EXTRACTED MATERIAL.
(** [/register] goes through [createAuditLog]: its answer is the same
    whether or not the audit table accepts the write. *)
Lemma register_unaffected_by_audit_failure (env : Env)
    (bcrypt_hash : string → string) (newId : string) (data : NewUser)
    (tenantId : string) (db : Store) (e : Thrown) :
  (respond env (register bcrypt_hash newId data tenantId) (set_auditFault (Some e) db)).2
  = (respond env (register bcrypt_hash newId data tenantId) (set_auditFault None db)).2.
Proof.
  unfold respond.
  pose proof (register_result bcrypt_hash newId data tenantId
                (set_auditFault (Some e) db)) as Hfail.
  pose proof (register_result bcrypt_hash newId data tenantId
                (set_auditFault None db)) as Hok.
  destruct (register _ _ _ _ (set_auditFault (Some e) db)) as [db1 r1].
  destruct (register _ _ _ _ (set_auditFault None db)) as [db2 r2].
  simpl in *. by rewrite Hfail, Hok.
Qed.

(** C9 (defect).  [/upload/single] writes its audit row with
    [prisma.auditLog.create] directly: when that write fails, the file row
    is already stored and the client receives the error handler's
    rendering of the failure instead of the success body. *)
Theorem upload_answer_depends_on_audit_write
    (env : Env) (newId : string) (now : Z) (req : Request) (u : TokenPayload)
    (file : Upload) (db : Store) (e : Thrown) :
  user req = Some u →
  let fileRecord :=
    mkFile newId (up_filename file) (up_originalname file) (up_mimetype file)
           (up_size file) (up_path file) (tenantId u) (userId u) now in
  respond env (upload_single newId now req (Some file)) (set_auditFault (Some e) db)
  = (set_files (λ fs, fs ++ [fileRecord]) (set_auditFault (Some e) db),
     errorHandler env e)
  ∧ status (respond env (upload_single newId now req (Some file))
                    (set_auditFault None db)).2 = 200.
Proof.
  intros Hu fileRecord.
  unfold respond, upload_single, the_user, mbind, Handler_bind, lift, writes,
    auditLog_create.
  rewrite Hu. done.
Qed.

AIM OF THE EXERCISE.
Return the whole listing exactly, with every line included.

TASK OUTPUT.
(** [/register] goes through [createAuditLog]: its answer is the same
    whether or not the audit table accepts the write. *)
Lemma register_unaffected_by_audit_failure (env : Env)
    (bcrypt_hash : string → string) (newId : string) (data : NewUser)
    (tenantId : string) (db : Store) (e : Thrown) :
  (respond env (register bcrypt_hash newId data tenantId) (set_auditFault (Some e) db)).2
  = (respond env (register bcrypt_hash newId data tenantId) (set_auditFault None db)).2.
Proof.
  unfold respond.
  pose proof (register_result bcrypt_hash newId data tenantId
                (set_auditFault (Some e) db)) as Hfail.
  pose proof (register_result bcrypt_hash newId data tenantId
                (set_auditFault None db)) as Hok.
  destruct (register _ _ _ _ (set_auditFault (Some e) db)) as [db1 r1].
  destruct (register _ _ _ _ (set_auditFault None db)) as [db2 r2].
  simpl in *. by rewrite Hfail, Hok.
Qed.

(** C9 (defect).  [/upload/single] writes its audit row with
    [prisma.auditLog.create] directly: when that write fails, the file row
    is already stored and the client receives the error handler's
    rendering of the failure instead of the success body. *)
Theorem upload_answer_depends_on_audit_write
    (env : Env) (newId : string) (now : Z) (req : Request) (u : TokenPayload)
    (file : Upload) (db : Store) (e : Thrown) :
  user req = Some u →
  let fileRecord :=
    mkFile newId (up_filename file) (up_originalname file) (up_mimetype file)
           (up_size file) (up_path file) (tenantId u) (userId u) now in
  respond env (upload_single newId now req (Some file)) (set_auditFault (Some e) db)
  = (set_files (λ fs, fs ++ [fileRecord]) (set_auditFault (Some e) db),
     errorHandler env e)
  ∧ status (respond env (upload_single newId now req (Some file))
                    (set_auditFault None db)).2 = 200.
Proof.
  intros Hu fileRecord.
  unfold respond, upload_single, the_user, mbind, Handler_bind, lift, writes,
    auditLog_create.
  rewrite Hu. done.
Qed.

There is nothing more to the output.